Według wątku na Twitterze autorstwa analityka ds. cyberbezpieczeństwa Jamesa Edwardsa, p. Riccardo Spagni (@fluffypony), założyciel i dyrektor generalny Monero mógł być informatorem Interpolu. Nawiązanie współpracy miało rzekomo nastąpić po zatrzymaniu Spagniego przez szeryfa federalnego Stanów Zjednoczonych po ucieczce przed rozprawą w RPA. Trudno jednak powiedzieć na chwilę obecną ile z przesłanek to faktycznie najważniejsze dowody w sprawie a ile to spekulacje autora.
Monero to kryptowaluta dla ceniących prywatność
Twórca Monero został oskarżony przez prokuraturę Republiki Południowej Afryki o kradzież ponad 100 tysięcy dolarów na fałszywych fakturach w 2011 roku. Sprawa ciągnęła się przez lata, aż do 2021 r., kiedy to RPA wystąpiło o ekstradykcję.
Obrona oskarżonego twierdziła, iż obawia się on podróży i złapania wirusa COVID-19 i z tego powodu termin rozprawy został przesunięty na 24 marca 2021 roku. Jednak zaledwie trzy dni przed planowaną datą stawienia się w sądzie on i jego żona złożyli wniosek o wizę i opuścili południowoafrykański kraj. 22 marca dotarli na Bermudy, a data rozprawy została przesunięta ponownie, tym razem na 19 kwietnia. Pomimo tego, iż rzekomo „bali się lecieć z powrotem przez COVID”, gdy skontaktowano się z nimi tydzień później, przelecieli oni niedługo potem ponad 700 mil z Bermudów do Stanów Zjednoczonych.

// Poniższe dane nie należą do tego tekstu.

(** C10. [make_index] writes into the mapping behind the reference it is
    given: once the items are rendered, that is when the parameters of
    every page can be computed and every render of the item layout
    returns, the mapping holds afterwards, whatever becomes of the rest
    of the call, the joined items under [content], the content of the
    front block under [front_content] when a front block that is not
    empty is given, and what it held before under every other key; when
    the call returns, the list layout was rendered with that mapping.
    In the body of the directory loop of
    [make_site], with both the index and the feed turned on, the feed
    layout is rendered with the mapping the list layout was rendered
    with, [content] overwritten and nothing else: the [front_content] of
    the index pass is there in the feed pass. *)
Theorem make_index_shares_params :
  (∀ fc pages dest ll il ref (w : world) rs,
     item_renders il (default ∅ (heap w !! ref)) pages rs →
     ∃ o w' P,
       make_index fc pages dest ll il ref w = (o, w') ∧
       heap w' !! ref = Some P ∧
       P !! "content" = Some (VStr (Str.join EmptyString rs.*2)) ∧
       (∀ f, fc = Some f → f ≠ ∅ →
             P !! "front_content"
             = Some (default (VStr EmptyString) (f !! "content"))) ∧
       (∀ k, k ≠ "content" → k ≠ "front_content" →
             P !! k = default ∅ (heap w !! ref) !! k) ∧
       (o = Ok tt → (ll, P) ∈ rendered w'))
  ∧
  (∀ fc pages dest ll il ref (w w' : world),
     make_index fc pages dest ll il ref w = (Ok tt, w') →
     ∃ rs P,
       item_renders il (default ∅ (heap w !! ref)) pages rs ∧
       heap w' !! ref = Some P ∧
       P !! "content" = Some (VStr (Str.join EmptyString rs.*2)) ∧
       (∀ f, fc = Some f → f ≠ ∅ →
             P !! "front_content"
             = Some (default (VStr EmptyString) (f !! "content"))) ∧
       (ll, P) ∈ rendered w')
  ∧
  (∀ all layout content output ls site_params d fields (w w' : world),
     to_bool (assoc_get fields "generate_index" VNone) = true →
     to_bool (assoc_get fields "generate_rss" VNone) = true →
     make_site_dir all layout content output ls site_params d (VDict fields) w
       = (Ok tt, w') →
     ∃ ref fc (wa wb : world) P_index P_feed feed_items,
       render_page (content +:+ "/" +:+ d +:+ "/_index.{md,html}")
                   site_params wa = (Ok fc, wb) ∧
       (list_layout ls, P_index) ∈ rendered w' ∧
       (feed_xml ls, P_feed) ∈ rendered w' ∧
       heap w' !! ref = Some P_feed ∧
       P_feed = <["content" := VStr feed_items]> P_index ∧
       P_feed !! "front_content" = P_index !! "front_content" ∧
       (∀ f, fc = Some f → f ≠ ∅ →
             P_feed !! "front_content"
             = Some (default (VStr EmptyString) (f !! "content")))).
Proof.
  split; [|split].
  - intros fc pages dest ll il ref w rs Hrs.
    destruct (make_index_run fc pages dest ll il ref w rs Hrs)
      as (o & w' & Hrun & Hh & Hr).
    eexists o, w', _. split; [exact Hrun|]. split.
    { rewrite Hh. apply lookup_insert_eq. }
    split; [apply index_params_content|]. split.
    { intros f -> Hf. by apply index_params_front. }
    split; [intros k Hc Hf; by apply index_params_other|].
    intros Ho. destruct (Hr Ho) as (td & _ & ->).
    rewrite !elem_of_app, elem_of_cons. right. right. by left.
  - intros fc pages dest ll il ref w w' Hrun.
    apply make_index_inv in Hrun as (rs & td & Hrs & _ & Hh & Hr).
    eexists rs, _. split; [exact Hrs|]. split.
    { rewrite Hh. apply lookup_insert_eq. }
    split; [apply index_params_content|]. split.
    { intros f -> Hf. by apply index_params_front. }
    rewrite Hr, !elem_of_app, elem_of_cons. right. right. by left.
  - intros all layout content output ls site_params d fields w w' Hgi Hgr Hrun.
    unfold make_site_dir in Hrun.
    apply run_bind_inv in Hrun as (fields' & w0 & Hf & Hrun).
    rewrite run_ret in Hf. injection Hf as <- <-.
    cbv zeta in Hrun. rewrite Hgi, Hgr in Hrun.
    apply run_bind_inv in Hrun as (u1 & w1 & Hlog1 & Hrun).
    apply run_bind_inv in Hrun as (ref & w2 & Hnew & Hrun).
    apply run_bind_inv in Hrun as (dp & w3 & Hdp & Hrun).
    injection Hdp as _ <-.
    apply run_bind_inv in Hrun as (content_pages & w4 & Hpages & Hrun).
    apply run_bind_inv in Hrun as (u2 & w5 & Hindex & Hrss).
    apply run_bind_inv in Hindex as (u3 & w4a & Hlog2 & Hindex).
    apply run_bind_inv in Hindex as (fc & w4b & Hfront & Hindex).
    apply run_bind_inv in Hindex as (u4 & w4c & Hlog3 & Hindex).
    apply make_index_inv in Hindex as (rs1 & td1 & _ & _ & Hh5 & Hr5).
    apply run_bind_inv in Hrss as (u5 & w5a & Hlog4 & Hrss).
    apply log_info_inv in Hlog4 as (Hh5a & _ & Hr5a).
    apply make_index_inv in Hrss as (rs2 & td2 & _ & _ & Hh' & Hr').
    cbv zeta in Hh5, Hr5, Hh', Hr'.
    set (P_index := index_params fc (default ∅ (heap w4c !! ref)) rs1.*2) in *.
    assert (default ∅ (heap w5a !! ref) = P_index) as Hshared.
    { rewrite Hh5a, Hh5. by rewrite lookup_insert_eq. }
    rewrite Hshared in Hh', Hr'.
    set (feed_items := Str.join EmptyString rs2.*2).
    exists ref, fc, w4a, w4b, P_index,
      (<["content" := VStr feed_items]> P_index), feed_items.
    split; [exact Hfront|]. split.
    { rewrite Hr', Hr5a, Hr5, !elem_of_app, !elem_of_cons.
      left. right. right. by left. }
    split.
    { rewrite Hr', !elem_of_app, !elem_of_cons. right. right. by left. }
    split; [rewrite Hh'; apply lookup_insert_eq|].
    split; [done|]. split; [by rewrite lookup_insert_ne|].
    intros f -> Hf. rewrite lookup_insert_ne by done.
    by apply index_params_front.
Qed.

End SiteTheorems.

Lemma make_index_shares_params_witness :
  (∃ o w' P,
     make_index (Some {[ "content" := VStr "Front" ]}) [Demo.page0]
                "out/index.html" "list.html" "item.html" 0 Demo.world_ref
       = (o, w') ∧
     heap w' !! 0 = Some P ∧
     P !! "content" = Some (VStr "item.htmlnote") ∧
     P !! "front_content" = Some (VStr "Front") ∧
     P !! "author" = Some (VStr "Admin"))
  ∧
  ∃ w' ref P_index P_feed feed_items,
    make_site_dir false "layout" "content" "out" Demo.layouts0 Demo.params0
                  "blog" Demo.blog Demo.world0 = (Ok tt, w') ∧
    ("list.html", P_index) ∈ rendered w' ∧
    ("feed.xml", P_feed) ∈ rendered w' ∧
    heap w' !! ref = Some P_feed ∧
    P_feed = <["content" := VStr feed_items]> P_index ∧
    P_feed !! "front_content" = P_index !! "front_content".
Proof.
  split.
  { destruct (proj1 make_index_shares_params
                (Some {[ "content" := VStr "Front" ]}) [Demo.page0]
                "out/index.html" "list.html" "item.html" 0 Demo.world_ref
                [(<["summary" := VStr "Body"]> (Demo.page0 ∪ Demo.params0),
                  "item.htmlnote")])
      as (o & w' & P & Hrun & Hheap & Hcontent & Hfront & Hother & _).
    { constructor; [|constructor]. split; [reflexivity|]. split; reflexivity. }
    exists o, w', P. split; [exact Hrun|]. split; [exact Hheap|].
    split; [exact Hcontent|]. split.
    - apply (Hfront _ eq_refl). intros Hempty.
      apply (f_equal (λ m : gmap string value, m !! "content")) in Hempty.
      discriminate Hempty.
    - rewrite (Hother "author") by discriminate. reflexivity. }
  assert (match (make_site_dir false "layout" "content" "out" Demo.layouts0
                   Demo.params0 "blog" Demo.blog Demo.world0).1 with
          | Ok _ => true
          | _ => false
          end = true) as Hok by (vm_compute; reflexivity).
  destruct (make_site_dir false "layout" "content" "out" Demo.layouts0
              Demo.params0 "blog" Demo.blog Demo.world0)
    as [[[]|e|c] w'] eqn:Hrun; [|discriminate Hok..].
  destruct (proj2 (proj2 make_index_shares_params) false "layout" "content" "out"
              Demo.layouts0 Demo.params0 "blog"
              [("generate_index", VBool true); ("generate_rss", VStr "yes")]
              Demo.world0 w' eq_refl eq_refl Hrun)
    as (ref & fc & wa & wb & P_index & P_feed & feed_items
        & _ & Hlist & Hfeed & Hheap & Heq & Hfront & _).
  exists w', ref, P_index, P_feed, feed_items.
  split; [reflexivity|]. split; [exact Hlist|]. split; [exact Hfeed|].
  split; [exact Hheap|]. split; [exact Heq|exact Hfront].
Defined.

Edwards wskazuje na kolejne niespójności aktach sprawy. Obrońca Spagniego twierdził, iż jego klient był nieszczepiony, tymczasem obcokrajowcy bez szczepień objęci byli zakazem wjazdu do USA w kwietniu 2021 roku. W jaki więc sposób twóca Monero i jego żona wjechali do USA 13 kwietnia 2021 r. bez żadnych problemów? Zagadkowy pozostaje też pobyt oskarżonego w Bermudach, który jest niecodziennym przystankiem na tej trasie lotniczej.
Edwards spekuluje, iż Spagni zgodził się na współpracę z Interpolem w marcu 2021 roku, powołując się na e-mail zawarty w dowodzie rzeczowym numer 4. Tytułem korespondencji jest „UK MLA Request”, przy czym MLA oznacza „Mutual Legal Assistance”. Tego typu wnioski dotyczą m.in. pomocy przy śledzeniu aktywów, w tym aktywów kryptowalutowych. Wątek domniemywa, iż pomoc Spagniego miała pomóc w śledzeniu transakcji na Monero w zamian za *coś*, co mogło mieć związek z jego aktualnym podbramkowym położeniem.
Edwards twierdzi też, iż portfel MyMonero autorstwa Spagniego masowo kradł fundusze i deanonimizował użytkowników. Uważa też, iż istniały sposoby śledzenia Monero w czasie, gdy Spagni pozostawał w kontakcie ze służbami.
Oskarżony odnosi się do zarzutów
Riccardo Spagni odniósł się do zarzutów na Twitterze, wyraźnie zaprzeczając stawianym oskarżeniom, nazywając je „nonsensownymi”, a samego autora „bezmózgiem”. Zaznacza też, iż techniczne zabiegi, które miałby rzekomo stosować, są „niemożliwe„. Odniósł się też do rzekomej przeszłości Jamesa Edwardsa, oskarżając go o „tworzenie scamów” oraz merytorycznie do niektórych zarzutów, jak stosowanie domniemań wykorzystując do pomocy sztuczną inteligencję Chat-GPT4.
Wymiana zdań między obiema stronami trwa, a sytuacja jest rozwojowa.